Impactos da pandemia no sistema carcerário brasileiro

Enviada em 21/05/2021

No documentário, “The justice project”, da Oxygen, apresenta a socialite Kim Kardashian que busca ajudar pessoas que foram prejudicadas no sistema judicial dos EUA, em que a retrata como a maior parte da população é presa com sentenças absurdas que fazem com que haja um número desnecessário de pessoas. Essa realidade não está presente apenas nos estadunidenses ,mas também nos brasileiros que durante a nova pandemia foi agravado no sistema. Com base nisso, é importante pontuar como a superlotação impacta negativamente e a falha nos processos de higienização contribuem, também, para maior problematização.

Inicialmente, é fundamental discutir como as prisões estão passando por um processo de lotação. A série original Netflix, “Orange is the new black”, se passa em um presídio feminino que a organização em relação ao número de mulheres estava crescendo, afetando as pessoas que estão lá e não conseguem sair. Durante o momento em que todos passam por crise na saúde, a narrativa retrata a falha na forma que está sendo organizado a quantidade de pessoas nas cadeias assim como nas brasileiras que se agrava cada dia mais, fazendo com que haja uma maior proliferação do vírus e aumentando o número de casos. Portanto, com as celas carcerárias cheias resulta na piora desse problema.
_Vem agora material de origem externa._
(** The proposals of a signed batch are not compared with the batch that is
    queued under its identifier: any batch with a recoverable signature whose first
    proposal decodes to the chain is accepted in its place and removes it, even if
    it signs different bytes.  The identifier is not part of the signed data. *)
Theorem signed_batch_replaces_any_queued `{!IterLaws} prop first id ub s w u w' :
  handler_inv s → head (sb_proposals prop) = Some first →
  decode_proposal_identifier first = Ok id →
  let k := (typed_chain_id id, sb_batch_id prop) in
  UnsignedProposalQueue s !! k = Some ub →
  unsigned_batch_data ub ≠ signed_batch_data prop →
  validate_ecdsa_signature (signed_batch_data prop) (sb_signature prop) = true →
  notify (sb_proposals prop) w = Ret u w' →
  ∃ t, (handle_signed_proposal_batch prop : HM unit) (s, w) = Ret u (t, w') ∧
    SignedProposals t !! k = Some prop ∧ UnsignedProposalQueue t !! k = None.
Proof.
  intros Hi Hf Hd k Hq _ Hv Hn. rewrite handle_signed_run by done.
  assert (sign_checks prop s = Ok k) as ->.
  { unfold sign_checks. rewrite Hf. cbn [result_of mbind result_bind]. rewrite Hd.
    cbn [result_map_err mbind result_bind]. fold k. rewrite bool_decide_true by (by rewrite Hq).
    by rewrite Hv. }
  rewrite Hn. eexists. split; [done|]. unfold sign_batch. simp_get.
  rewrite lookup_insert_eq. split; [done|]. unfold drop_stale.
  destruct (existsb _ _); [apply map_lookup_filter_None; left|]; apply lookup_delete_eq.
Qed.

(** The clean-up after a refresh only reaches the queue of the signed batch's
    own chain: a refresh batch that waits under another chain stays queued, so a
    second rotation can still be signed. *)
Theorem stale_refresh_of_other_chain_survives `{!IterLaws} prop k c b ub s w u t w' :
  handler_inv s → sign_checks prop s = Ok k → c ≠ k.1 →
  UnsignedProposalQueue s !! (c, b) = Some ub →
  (handle_signed_proposal_batch prop : HM unit) (s, w) = Ret u (t, w') →
  UnsignedProposalQueue t !! (c, b) = Some ub.
Proof.
  intros Hi Hk Hc Hq. rewrite handle_signed_run, Hk by done.
  destruct (notify _ _) as [u' w1| |]; [|done..]. intros [= <- <- <-]. unfold sign_batch. simp_get.
  assert (delete k (UnsignedProposalQueue s) !! (c, b) = Some ub) as Hd.
  { rewrite lookup_delete_ne; [done|]. by intros ->. }
  unfold drop_stale. destruct (existsb _ _); [|done].
  apply map_lookup_filter_Some. split; [done|]. intros [? _]. done.
Qed.
End signing.

(** ** All calls and hooks *)

Section calls.
Context `{HandlerConfig, WebbProposals, Crypto, IterOrder, Weights} {W F : Type}.
Context `{System W, GetDKGPublicKey W, DKGAuthorities W, OnSignedProposal W F,
          ReportOffences W F}.
Implicit Types (s t : Handler) (w : W).

Abbreviation HM A := (M (Handler * W) (DispatchError HandlerError F) A).

Lemma preserves_deposit_event e : preserves (own handler_inv) (deposit_event e : HM unit).
Proof. apply preserves_writes. intros s. apply event_inv. Qed.

Lemma preserves_decode_or_fail p :
  preserves (own handler_inv) (decode_or_fail p : HM ProposalIdentifier).
Proof. apply preserves_lift_result. Qed.

#[local] Hint Resolve preserves_deposit_event preserves_decode_or_fail : preserves.

Lemma preserves_decode_bind {A} p (f : ProposalIdentifier → HM A) :
  (∀ id, decode_proposal_identifier p = Ok id → preserves (own handler_inv) (f id)) →
  preserves (own handler_inv) (id ← decode_or_fail p; f id).
Proof.
  intros Hf q Hq. apply wp_bind. unfold decode_or_fail. apply wp_lift_result; [|done..].
  intros id Hd. by apply Hf.
Qed.

Lemma preserves_store prop id :
  1 <= MaxProposalsPerBatch → decode_proposal_identifier prop = Ok id →
  preserves (own handler_inv) (store_unsigned_proposal prop id : HM unit).
Proof.
  intros Hm Hd [s w] Hs. pose proof (store_unsigned_proposal_wp (F := F) prop id s w Hs Hm Hd) as Hw.
  unfold wp in *. destruct (store_unsigned_proposal prop id (s, w)); unfold own; naive_solver.
Qed.

Lemma preserves_handle_unsigned prop :
  1 <= MaxProposalsPerBatch →
  preserves (own handler_inv) (handle_unsigned_proposal prop : HM unit).
Proof.
  intros Hm. apply preserves_decode_bind. intros id Hd.
  apply preserves_bind; [auto with preserves|intros []]. by apply preserves_store.
Qed.

Lemma preserves_handle_signed `{!IterLaws} prop :
  preserves (own handler_inv) (handle_signed_proposal_batch prop : HM unit).
Proof.
  intros [s w] Hs. unfold wp. rewrite handle_signed_run by done.
  destruct (sign_checks prop s) eqn:Hk; [|done..].
  destruct (notify _ _); [|done..]. unfold own. simpl. by apply sign_batch_inv.
Qed.

Lemma preserves_submit_one `{!IterLaws} prop :
  preserves (own handler_inv) (submit_one prop : HM unit).
Proof.
  unfold submit_one. apply preserves_bind; [auto with preserves|intros k].
  destruct (ensure_signed_by_dkg _ _ _);
    [apply preserves_handle_signed|auto with preserves..].
Qed.

Lemma preserves_foreign_identifier common ps :
  preserves (own handler_inv) (has_foreign_identifier common ps : HM bool).
Proof.
  induction ps as [|p ps IH]; simpl; [auto with preserves|].
  apply preserves_bind; [auto with preserves|intros id]. case_decide; auto with preserves.
Qed.

Lemma preserves_report_signing o sd :
  preserves (own handler_inv) (report_signing_offence o sd : HM unit).
Proof.
  unfold report_signing_offence, report_offence.
  apply preserves_bind; [|intros; auto with preserves]. apply preserves_catch.
  repeat (apply preserves_bind; [auto with preserves|intros ?]). apply preserves_calls.
Qed.

#[local] Hint Resolve preserves_foreign_identifier preserves_report_signing
  preserves_submit_one preserves_for_each : preserves.

Lemma preserves_handler_call `{!IterLaws} o c :
  1 <= MaxProposalsPerBatch → preserves (own handler_inv) (handler_call o c : HM unit).
Proof.
  intros Hm. apply preserves_dispatch. destruct c; simpl.
  - unfold submit_signed_proposals. apply preserves_bind; [auto with preserves|intros _].
    auto with preserves.
  - unfold force_submit_unsigned_proposal. apply preserves_bind; [auto with preserves|intros _].
    destruct (is_unsigned prop); [|auto with preserves].
    apply preserves_decode_bind. intros id Hd.
    apply preserves_bind; [auto with preserves|intros _]. by apply preserves_store.
  - unfold submit_dkg_signing_offence. do 6 (apply preserves_bind; [auto with preserves|intros ?]).
    apply preserves_bind; [auto with preserves|intros []]; [auto with preserves|].
    apply preserves_bind; [auto with preserves|intros [?|]]; [auto with preserves|].
    do 4 (apply preserves_bind; [auto with preserves|intros ?]). auto with preserves.
  - unfold force_remove_unsigned_proposal_batch.
    do 3 (apply preserves_bind; [auto with preserves|intros ?]).
    apply preserves_bind; [|intros; auto with preserves].
    apply preserves_writes. intros s. apply dequeue_inv.
Qed.

(** The rest of the chain is only reached through the signed proposal handlers
    and the offence report. *)
Section world.
Context (J : W → Prop).
Context (signed_J : ∀ p, preserves J (on_signed_proposal p : M W F unit)).
Context (report_J : ∀ o, preserves J (ro_report_offence o : M W F unit)).

#[local] Hint Resolve signed_J report_J : preserves.

Lemma world_foreign_identifier common ps :
  preserves (world J) (has_foreign_identifier common ps : HM bool).
Proof using All.
  induction ps as [|p ps IH]; simpl; unfold decode_or_fail; solve_preserves.
Qed.

#[local] Hint Resolve world_foreign_identifier : preserves.

Lemma world_submit_one prop : preserves (world J) (submit_one prop : HM unit).
Proof using All.
  unfold submit_one, handle_signed_proposal_batch, remove_stale_refresh, decode_or_fail,
    deposit_event. solve_preserves.
Qed.

#[local] Hint Resolve world_submit_one : preserves.

Lemma world_handler_call o c : preserves (world J) (handler_call o c : HM unit).
Proof using All.
  apply preserves_dispatch. destruct c; unfold submit_signed_proposals,
    force_submit_unsigned_proposal, submit_dkg_signing_offence, report_signing_offence,
    report_offence, force_remove_unsigned_proposal_batch, store_unsigned_proposal,
    create_batch_and_add_to_storage, generate_next_batch_id, decode_or_fail, deposit_event;
    solve_preserves.
Qed.
End world.

Lemma world_on_idle (J : W → Prop) now r :
  preserves (world J) (_ ← on_idle now r; mret tt : HM unit).
Proof.
  apply preserves_bind; [|auto with preserves]. unfold on_idle.
  destruct (negb _); [auto with preserves|]. apply preserves_bind; [|intros r'].
  - unfold on_idle_create_proposal_batches. apply preserves_bind; [auto with preserves|intros l].
    cbv zeta. generalize (weight_saturating_sub r (db_reads (wrap 64 (len l)))).
    induction l as [|[c ps] l IH]; intros r0; simpl; unfold generate_next_batch_id; solve_preserves.
  - unfold on_idle_remove_expired_batches. destruct (weight_is_zero r'); [auto with preserves|].
    apply preserves_bind; [auto with preserves|intros l].
    cbv zeta. generalize (weight_saturating_sub r' (db_reads (wrap 64 (len l)))).
    induction l as [|[k b] l IH]; intros r0; simpl; unfold batch_past_expiry, deposit_event;
      solve_preserves.
Qed.

(** Whatever call is dispatched and however it ends, batch identifiers stay
    fresh and unique, batches non-empty, bounded and of one chain, and signed
    batches stay out of the queue. *)
Theorem handler_call_inv `{!IterLaws} o c s w p :
  1 <= MaxProposalsPerBatch → handler_inv s →
  final ((handler_call o c : HM unit) (s, w)) = Some p → handler_inv p.1.
Proof.
  intros Hm Hi. apply (preserves_final (own handler_inv)); [by apply preserves_handler_call|done].
Qed.

Lemma handle_unsigned_run prop id s w :
  1 <= MaxProposalsPerBatch → handler_inv s → decode_proposal_identifier prop = Ok id →
  match (handle_unsigned_proposal prop : HM unit) (s, w) with
  | Ret _ (t, w') => w' = w ∧ handler_inv t ∧
      pending t ≡ₚ mkUnsignedProposal (typed_chain_id id) (key id) prop :: pending s
  | Fail e (t, w') => e = Module ArithmeticOverflow ∧ w' = w ∧ pending t = pending s
  | Panic => False
  end.
Proof.
  intros Hm Hi Hd. unfold handle_unsigned_proposal, decode_or_fail, deposit_event. mrun.
  rewrite Hd. mrun.
  match goal with |- context [store_unsigned_proposal prop id (?s', w)] => set (s1 := s') end.
  pose proof (store_unsigned_proposal_wp (F := F) prop id s1 w (event_inv _ _ Hi) Hm Hd) as Hw.
  unfold wp in Hw. destruct (store_unsigned_proposal prop id (s1, w)) as [? [t w']|e [t w']|];
    [|destruct Hw as [? [= -> ->]]; done|done].
  simpl in Hw. destruct Hw as (-> & ? & _ & ?). done.
Qed.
Em um segundo momento, também é necessário entender como a falta de higiene afeta os presos ao longo do surto. Na constituição de 1980, tem como um dos fundamentos estabelecer a dignidade humana em que além de ter seus deveres têm os direitos biológicos, psicológicos e sociais. A partir disso, percebe-se como essa norma não vem sendo respeitada na atual situação penitenciária do Brasil, já que não se tem acesso à higiene pessoal, considerado uma virtude dos seres humanos. E ao analisar, nota-se como é agravado diante dessa nova realidade no qual é necessário o uso de itens como água e sabão e não se encontra nesses locais prejudicando cada vez mais a situação.

Com isso, ao se pontuar como a superpolução cárcere e a ausência de itens básicos para a limpeza são ampliados com as ondas de contágio do novo vírus. Portanto, para o primeiro problema ser resolvido é necessário que o poder judiciário, responsável por defender os direitos dos cidadãos, aplique penas alternativas para que a população que está encarcerada diminua. Além disso, cabe ao DEPEN, Departamento Penitenciário Nacional, criar medidas por meio da implementação de objetos básicos para o saneamento dos detentos. Dessa forma, os impactos acentuados pelo colapso atual no complexo prisional poderá ser solucionado.